Neat idea, Dumbass execution.




Amusing incompetence in the harbor at Red Hook:

"The man, Duke Riley, a heavily tattooed Brooklyn artist whose waterborne performance projects around New York have frequently landed him in trouble with the authorities, spent the last five months building the vessel as a rough replica of what is believed to have been America’s first submarine, an oak sphere called the Turtle, said to have seen action in New York Harbor during the Revolutionary War.
...
Mr. Riley, who emerged from his rusty hatch without the tall-boy can of beer he had taken into his vessel when it launched about 9:15, managed to make it to within about 200 feet of the bow of the ship, at a time when officials say harbor security is a critical factor in guarding against terrorism. From a nearby pier, several of his friends and his art dealers shouted congratulations through a chain-link fence.
...
On Thursday evening, he and the two friends, Jesse Bushnell and Mike Cushing, scrambled around in the murky Red Hook water — avoiding the occasional condom or dead rat — to make sure that the sub, called the Acorn, was seaworthy and would submerge. (It never did so completely.) They had loaded several thousand pounds of lead into the bottom and were adding rocks to further lower the moss-coated vessel, which resembled something out of Jules Verne by way of Huck Finn, manned by cast members from “Jackass.”

“We start arguing with each other and saying, ‘Hey, you’re doing that wrong,’ ” said Mr. Bushnell, who owns a bicycle shop in Providence, R.I. “And then we realize there is no right way to do this.” He added grumpily, “I’ve basically been wading around in this water for three days in my underwear.”
...
“I’m not really a very technical kind of guy,” he said, sitting shirtless on the pier Thursday with various green things still clinging to his arms from the water. “I just guessed a lot on this.” Asked how he planned to get back to shore after the tide carried him out to the cruise ship, he grinned. “I haven’t really thought about that yet,” he said."

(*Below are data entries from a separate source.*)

(** ** The chain-client codec (viem)

    Each [decodeAbiParameters] call of utils.ts is one method, named by
    the parameter list it is called with.  A method either returns the
    decoded values or throws. *)
Class Viem := {
  (** [decodeAbiParameters([{ type: 'string' }], data)] *)
  decodeAbiParameters_string : Hex -> res string;
  (** [decodeAbiParameters([{ type: 'uint256' }], data)] *)
  decodeAbiParameters_uint256 : Hex -> res Z;
  (** [decodeAbiParameters([{ type: 'uint256' }, { type: 'bytes' }], data)] *)
  decodeAbiParameters_uint256_bytes : Hex -> res (Z * Hex);
  (** [decodeAbiParameters([{ type: 'tuple[]', components: [bool, bytes] }], data)] *)
  decodeAbiParameters_results : Hex -> res (list MegaCallResult);
  (** [decodeEventLog({ abi: MEGA_ROUTER_ABI, data, topics, strict: false })] *)
  decodeEventLog : Log -> res DecodedEventLog;
  (** [encodeFunctionData({ abi, functionName, args })] *)
  encodeFunctionData : Abi -> string -> list AbiArg -> res Hex;
}.

(* ===================================================================== *)
(** * utils.ts                                                            *)
(* ===================================================================== *)

Module Utils.
Section WithViem.
Context {viem : Viem}.

(** ** Revert error decoder *)

(** The [codes] table of [decodePanicCode]. *)
Definition codes : gmap Z string :=
  list_to_map
    [ (0x00, "generic panic");
      (0x01, "assert failed");
      (0x11, "arithmetic overflow/underflow");
      (0x12, "division by zero");
      (0x21, "invalid enum value");
      (0x22, "storage access out of bounds");
      (0x31, "pop on empty array");
      (0x32, "array index out of bounds");
      (0x41, "out of memory");
      (0x51, "uninitialized function pointer") ].

(** [codes[code] ?? `code 0x${code.toString(16)}`] *)
Definition decodePanicCode (code : Z) : string :=
  match codes !! code with
  | Some msg => msg
  | None => "code 0x" ++ toString16 code
  end.

(** The [customErrors] table of [decodeRevertError].  Every entry is a
    non-empty string, so an own key is a truthy lookup; the keys are the
    only properties a ten-character lower-case selector can hit. *)
Definition customErrors : gmap string string :=
  list_to_map
    [ ("0x3e3f8f73", "ReentrancyGuard: re-entrant call");
      ("0xfe9ba5cd", "InsufficientETH: not enough ETH sent");
      ("0xd4a5e2bf", "InsufficientFee: flat fee not covered");
      ("0x1425f8f8", "InvalidTarget: call target is address(0)");
      ("0x4a3f0f2d", "EmptyCalldata: callData must not be empty");
      ("0x85d9d0b8", "CallFailed: one of the batch calls reverted");
      ("0xb5e9e6d2", "FeeTransferFailed: could not send fee to collector");
      ("0x750b219c", "SweepFailed: could not return leftover ETH") ].

(** [!returnData || returnData === '0x' || returnData.length < 10] *)
Definition noRevertData (returnData : Hex) : bool :=
  String.eqb returnData "" || String.eqb returnData "0x"
  || (String.length returnData <? 10)%nat.

(** [`0x${returnData.slice(10)}`] *)
Definition revertPayload (returnData : Hex) : Hex :=
  "0x" ++ slice_from 10 returnData.

(** [decodeRevertError], with the recursion on the inner revert data of
    [CallFailed] counted down by [fuel]: [None] is a recursion cut short,
    [Some (Ok s)] a returned string, [Some (Throw e)] an exception that
    leaves the function. *)
Fixpoint decodeRevertError_fuel (fuel : nat) (returnData : Hex) : option (res string) :=
  if noRevertData returnData then Some (Ok "Execution reverted with no data")
  else
    let selector := toLowerCase (slice 0 10 returnData) in
    if String.eqb selector "0x08c379a0" then
      (* Standard Error(string) *)
      Some (try_catch
              (message ← decodeAbiParameters_string (revertPayload returnData);
               mret ("Reverted: " ++ message))
              (fun _ => Ok "Reverted (Error selector found but decode failed)"))
    else if String.eqb selector "0x4e487b71" then
      (* Panic(uint256) *)
      Some (try_catch
              (code ← decodeAbiParameters_uint256 (revertPayload returnData);
               mret ("Panic: " ++ decodePanicCode (Number code)))
              (fun _ => Ok "Panic: unknown code"))
    else
      match customErrors !! selector with
      | Some fixed =>
          if String.eqb selector "0x85d9d0b8" then
            (* CallFailed: the try block decodes, recurses and formats;
               whatever it throws is caught by the one catch *)
            match decodeAbiParameters_uint256_bytes (revertPayload returnData) with
            | Throw _ => Some (Ok fixed)
            | Ok (callIndex, innerData) =>
                match fuel with
                | O => None
                | S fuel' =>
                    match decodeRevertError_fuel fuel' innerData with
                    | None => None
                    | Some (Ok inner) =>
                        Some (Ok ("Call #" ++ toString callIndex ++ " failed → " ++ inner))
                    | Some (Throw _) => Some (Ok fixed)
                    end
                end
            end
          else Some (Ok fixed)
      | None => Some (Ok ("Reverted with unknown selector " ++ selector))
      end.

(** The exported function: one unit of fuel per character of the
    payload is enough whenever a decoded inner payload is shorter than
    the payload it was cut from. *)
Definition decodeRevertError (returnData : Hex) : option (res string) :=
  decodeRevertError_fuel (String.length returnData) returnData.

(** ** Receipt / log parsing *)

Definition assumedSuccess : MegaCallResult :=
  {| success := Some true; returnData := "0x" |}.

(** Strategy 1 of [parseCallResults]: the guard on [rawReturnData], the
    [tuple[]] decode inside its [try], and the [map] over the decoded
    array.  [None] is the fall-through to the event-based strategies. *)
Definition resultsFromReturnData (rawReturnData : option Hex) : option (list MegaCallResult) :=
  match rawReturnData with
  | None => None
  | Some raw =>
      if negb (String.eqb raw "") && negb (String.eqb raw "0x") && (2 <? String.length raw)%nat
      then
        match decodeAbiParameters_results raw with
        | Ok results =>
            Some ((fun r => {| success := success r; returnData := returnData r |}) <$> results)
        | Throw _ => None
        end
      else None
  end.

Full Story at: An Artist and His Sub Surrender in Brooklyn - New York Times

3 comments:

Disco Mom said...

Weirdos! Red Hook's not far from me - if anyone needs to visit the site or meet more weirdos you have a place to stay (though we smell like smoke.)

Unknown said...

When the news first reported this, I assumed he was some sort of a reenactment enthusiast. You know, someone with a lot of time and money on their hands, and tons of research and insight and testing behind it.
No. This man is an artist with no technical experience. By his own words he just "guessed a lot". Can you imagine? That would be like if I decided, "well, I like flying, I bet I could build a hot air balloon, in fact, I think I might build the Hindenburg just to see if it works". This guy is not only lucky that they aren't bringing him up on terrorist charges, he's lucky he didn't sink to the bottom of the harbor.

Maren said...

"...several thousand pounds of lead..."? What kind of idiot..? Man, I'm recommending this to the host of The Friday Five at Five on WRMC. Maybe he'll play some good submarine music.